The third scaffold scene occurs after the Reverend gives his electrifying Election Day sermon. With a death-like hue to his face, Rev. Dimmesdale climbs the scaffold for the last time with Hester and Pearl. With his hand gripping his heart, Dimmesdale uses all his strength to step away from Hester and Pearl’s support and confess his sin that he feels obligated to tell. When Dimmesdale tears off his ministerial band, for an instant he feels like he won a victory, but quickly he sinks upon the scaffold. Before this scene, Hester plans on leaving aboard a Spanish ship with Pearl and the Reverend to start a new, happy life. When atop the scaffold, holding the dying minister, Hester only wishes to know if they will spend their eternal life together. Her hope for a new life dies with Rev. Dimmesdale. Above on the scaffold Pearl kisses the weak man to break the spell of her symbolizing sin. Pearl pledges to live as a strong woman in the world and not a battle in it. Mr. Chillingworth tries to stop Dimmesdale from climbing the scaffold and putting shame on himself.

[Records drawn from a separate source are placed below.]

(* ===== verification/WorldCli.v ===== *)
(** * The replication tool ([server/tools/src/worldcli.cpp])

    [worldcli <user> <pass> [seconds] [move|jump]]: logs in, joins the world,
    reads snapshots for some seconds while sending the inputs of a script, and
    logs out. *)

From Stdlib Require Import ZArith Lia Strings.Byte Strings.String Floats.SpecFloat.
From stdpp Require Import base list option strings.
From S2P Require Import Prelude Float32 Platform Config ByteStream Protocol Snapshot Framing.
From S2P Require Import Address Sockets Tools.
From S2P Require NetClient.
Import ByteWriter.

Open Scope Z_scope.

(** [std::atan2] of two [float]s. *)
Class Atan2 := { f32_atan2 : float -> float -> float }.

(** ** What it prints *)

(** An entity of a summary: its id, whether it is a player, its position. *)
Record Listed := mkListed { li_id : Z; li_player : bool; li_position : Vec3 }.

Inductive Printed :=
| Usage
| CannotResolve (host : string)
| ConnectFailed (address : Address)
| ConnectRefused (address : Address)
| NoLoginResponse
| LoginFailed (text : string)
| LoginOk (host : string) (port : Z)
| NoJoinResponse
| JoinFailed (result : Z)
| Joined (playerId : Z) (name : string) (entity udpPort : Z)
| NoUdpSocket
| HelloSent
| MalformedSnapshot
| OwnBody (elapsed : double) (position velocity : Vec3)
| Everyone (count : nat) (entities : list Listed)
| FirstEntity (tick id : Z) (position : Vec3) (velX : float) (yaw : double)
| Summary (received seconds rate firstTick lastTick outOfOrder : Z)
| LoggedOut.

(** ** Receiving *)

(** The counters of the loop. *)
Record Progress := mkProgress {
  received : Z;
  lastSequence : Z;
  outOfOrder : Z;
  firstTick : Z;
  lastTick : Z;
}.

Definition no_progress : Progress := mkProgress 0 0 0 0 0.

Section Receiving.
Context `{HAtan : Atan2}.
Variables (ownEntityId : Z) (action : string).

Definition listed (p : EntityState) : Listed :=
  mkListed (es_id p) (es_type p =? entity_type_code PlayerEntity) (es_position p).

(** What is printed of a snapshot when [n] came before it. *)
Definition sample (elapsed : double) (n : Z) (snapshot : Snapshot) : list Printed :=
  let scripted := negb (bool_decide (action = EmptyString)) in
  if (Z.rem n 15 =? 0) && scripted then
    (fun p => OwnBody elapsed (es_position p) (es_velocity p))
      <$> List.filter (fun p => es_id p =? ownEntityId) (sn_entities snapshot)
  else if (Z.rem n 30 =? 0) && negb scripted then
    match sn_entities snapshot with
    | [] => []
    | e :: _ =>
        [Everyone (length (sn_entities snapshot)) (listed <$> sn_entities snapshot);
         FirstEntity (sn_tick snapshot) (es_id e) (es_position e) (vx (es_velocity e))
           (f64_of_Z 2 * f64_of_f32 (f32_atan2 (qy (es_rotation e)) (qw (es_rotation e))))%f64]
    end
  else [].

(** One datagram: the lines, and the counters after it. *)
Definition onDatagram (elapsed : double) (data : list byte) (p : Progress)
    : list Printed * Progress :=
  match readUdpHeader data with
  | None => ([], p)
  | Some (header, bodyOffset) =>
      if negb (bool_decide (world_message_of (uh_type header) = Some SnapshotMessage)) then ([], p)
      else
        let '(ok, snapshot) := decodeSnapshot (drop bodyOffset data) snapshot_default in
        if negb ok then ([MalformedSnapshot], p)
        else
          (sample elapsed (received p) snapshot,
           mkProgress (received p + 1) (uh_sequence header)
             (if (0 <? received p) && (uh_sequence header <? lastSequence p)
              then outOfOrder p + 1 else outOfOrder p)
             (if received p =? 0 then sn_tick snapshot else firstTick p)
             (sn_tick snapshot))
  end.

(** [sizeof buffer]. *)
Definition buffer_size : nat := 2048.

(** The inner loop: one turn per answer of the kernel; it ends at the first
    call that brings nothing. *)
Fixpoint receive_loop (answers : nat) (elapsed : double) (udp : UdpSocket) (p : Progress)
    : list Printed * UdpSocket * Progress :=
  match answers with
  | O => ([], udp, p)
  | S answers' =>
      let '(ok, data, _, udp) := receiveFrom buffer_size udp in
      if negb ok || bool_decide (data = []) then ([], udp, p)
      else
        let '(lines, p) := onDatagram elapsed data p in
        let '(rest, udp, p) := receive_loop answers' elapsed udp p in
        (lines ++ rest, udp, p)
  end.

End Receiving.

(** ** The program *)

Section WorldCli.
Context {E : Type} `{HApi : SocketApi E} `{HClk : Clocks E} `{HAtan : Atan2}.
Local Open Scope tool_scope.

Abbreviation M := (TM Printed E).

Fixpoint t_says (ls : list Printed) : M () :=
  match ls with [] => t_ret tt | l :: ls' => t_say l ;;? t_says ls' end.

(** [sendInput] of the script: nothing, a step forward, or standing still with
    a jump between the first and the next tenth of a second. *)
Definition script_packet (action : string) (playerId inputSequence : Z) (elapsed : double)
    : option (list byte) :=
  let packet forward jump :=
    NetClient.input_packet playerId inputSequence forward f32_zero f32_zero
      (if jump : bool then kInputJump else 0) in
  if decide (action = "move"%string) then Some (packet f32_one false)
  else if decide (action = "jump"%string) then
    Some (packet f32_zero ((f64_of_Z 1 <? elapsed)%f64 && (elapsed <? lit64 11 10)%f64))
  else None.

Section Listening.
Variables (playerId ownEntityId : Z) (action : string) (udpTarget : Address) (started deadline : Z).

(** The loop until the deadline; [None] is out of fuel. *)
Fixpoint listen (fuel : nat) (inputSequence : Z) (udp : UdpSocket) (p : Progress)
    : M (option (Z * UdpSocket * Progress)) :=
  match fuel with
  | O => t_ret None
  | S fuel' =>
      let? now := t_env steady_now in
      if negb (now <? deadline) then t_ret (Some (inputSequence, udp, p))
      else
        let? _ready := t_env (waitReadable 1 16) in
        let? now := t_env steady_now in
        let elapsed := seconds_of_nanos (now - started) in
        let packet := script_packet action playerId inputSequence elapsed in
        match packet with Some data => t_act (Datagram udpTarget data) | None => t_ret tt end ;;?
        let inputSequence :=
          match packet with Some _ => u32 (inputSequence + 1) | None => inputSequence end in
        let '(lines, udp, p) :=
          receive_loop ownEntityId action (S (length (us_rx udp))) elapsed udp p in
        t_says lines ;;?
        listen fuel' inputSequence udp p
  end.

End Listening.

(** [for (elapsed = 0; elapsed < timeoutMs; elapsed += 50)]: a turn for each
    started 50 milliseconds and a last look. *)
Definition awaitMessage (stream : MessageStream) (timeoutMs : Z)
    : SM E (option Message * MessageStream) :=
  await_elapsed (S (S (Z.to_nat (timeoutMs / 50)))) 0 timeoutMs stream.

(** The login of step 1: the token, and the world's address. *)
Definition log_in (getenv : string -> option string) (username password : string)
    : M (string * string * Z) :=
  let host := envString getenv "AUTH_HOST" "127.0.0.1" in
  let port := envPort getenv "AUTH_SERVER_PORT" 7001 in
  let? socket := t_connect CannotResolve ConnectFailed ConnectRefused host port in
  let? stream := t_send host port (auth_message_code LoginRequest)
                   (NetClient.login_payload username password) socket in
  let? answer := t_env (awaitMessage stream 10000) in
  let? message := t_some answer.1 NoLoginResponse 1 in
  let '(result, reader) := r_u8 (open_reader (msg_payload message)) in
  let '(token, reader) := r_string reader in
  let '(worldHost, reader) := r_string reader in
  let '(worldPort, _) := r_u16 reader in
  t_require (bool_decide (auth_result_of result = Some AuthSuccess))
    (LoginFailed (toString (auth_result_of result))) 1 ;;?
  t_say (LoginOk worldHost worldPort) ;;?
  t_ret (token, worldHost, worldPort).

(** The join of step 2: the connection, the player, the UDP port and the
    entity. *)
Definition join (token worldHost : string) (worldPort : Z) : M (MessageStream * Z * Z * Z) :=
  let? socket := t_connect CannotResolve ConnectFailed ConnectRefused worldHost worldPort in
  let? stream := t_send worldHost worldPort (world_message_code JoinRequest)
                   (NetClient.join_payload token) socket in
  let? answer := t_env (awaitMessage stream 10000) in
  let? message := t_some answer.1 NoJoinResponse 1 in
  let '((result, playerId, udpPort, name, entityId), _) :=
    NetClient.read_join (open_reader (msg_payload message)) in
  t_require (bool_decide (join_result_of result = Some JoinSuccess)) (JoinFailed result) 1 ;;?
  t_say (Joined playerId name entityId udpPort) ;;?
  t_ret (answer.2, playerId, udpPort, entityId).

(** The hello of step 3: the UDP socket and the world's address. *)
Definition say_hello (worldHost token : string) (udpPort playerId : Z) : M (UdpSocket * Address) :=
  let? udp := t_env (udp_open 0) in
  let? udp := t_some udp NoUdpSocket 1 in
  let? target := t_env (resolve worldHost udpPort) in
  match target with
  | None => t_exit 1
  | Some target =>
      t_act (Datagram target (NetClient.hello_packet playerId token)) ;;?
      t_say HelloSent ;;?
      t_ret (udp, target)
  end.

(** Step 4. *)
Definition log_out (worldHost : string) (worldPort : Z) (world : MessageStream) : M () :=
  let code := world_message_code LogoutRequest in
  t_act (Sent worldHost worldPort code []) ;;?
  let? answer := t_env (awaitMessage (send world code []) 3000) in
  match answer.1 with Some _ => t_say LoggedOut | None => t_ret tt end.

Definition summary (seconds : Z) (p : Progress) : Printed :=
  Summary (received p) seconds (Z.quot (received p) (if 0 <? seconds then seconds else 1))
    (firstTick p) (lastTick p) (outOfOrder p).

(** [main], with [argv[1..]], whether [initSockets] succeeds and the fuel of the
    loop; [None] is out of fuel. *)
Definition main (fuel : nat) (getenv : string -> option string) (initSockets : bool)
    (args : list string) : M (option Z) :=
  match args with
  | username :: password :: options =>
      let seconds := match options with s :: _ => atoi (c_str s) | [] => 3 end in
      let action := nth 1 options EmptyString in
      if negb initSockets then t_exit 1
      else
        let? session := log_in getenv username password in
        let '(token, worldHost, worldPort) := session in
        let? joined := join token worldHost worldPort in
        let '(world, playerId, udpPort, entityId) := joined in
        let? link := say_hello worldHost token udpPort playerId in
        let '(udp, target) := link in
        let? started := t_env steady_now in
        let deadline := started + seconds * nanos_per_second in
        let? listened := listen playerId entityId action target started deadline fuel 1 udp
                           no_progress in
        match listened with
        | None => t_ret None
        | Some (_, _, p) =>
            t_say (summary seconds p) ;;?
            log_out worldHost worldPort world ;;?
            t_ret (Some (if 0 <? received p then 0 else 1))
        end
  | _ => t_say Usage ;;? t_ret (Some 2)
  end.

End WorldCli.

This is the only place in the world Dimmesdale can escape Chillingworth. After Dimmesdale confesses, Chillingworth possesses no mission or direction in his poor, miserable life and he dies. God, the angels, and Satan know Dimmesdale’s secret, but not the townspeople. After telling the people, Dimmesdale knows that he can not live any longer. The Reverend, father, lover, and mentor passes away with a clean soul because he confessed.
All major turning points and confessions center around the scaffold. This wooden symbol of sin and hatred is the most powerful landmark in the city. Located in the center of the city allows everyone a view of what occurs. From the first scaffold scene to the last, the townspeople always shun Hester and Pearl. Only at the end do they realize the identity of Hester’s sinful partner. The scaffold unites the novel because drastic changes occur there and the city as well as the book center around it.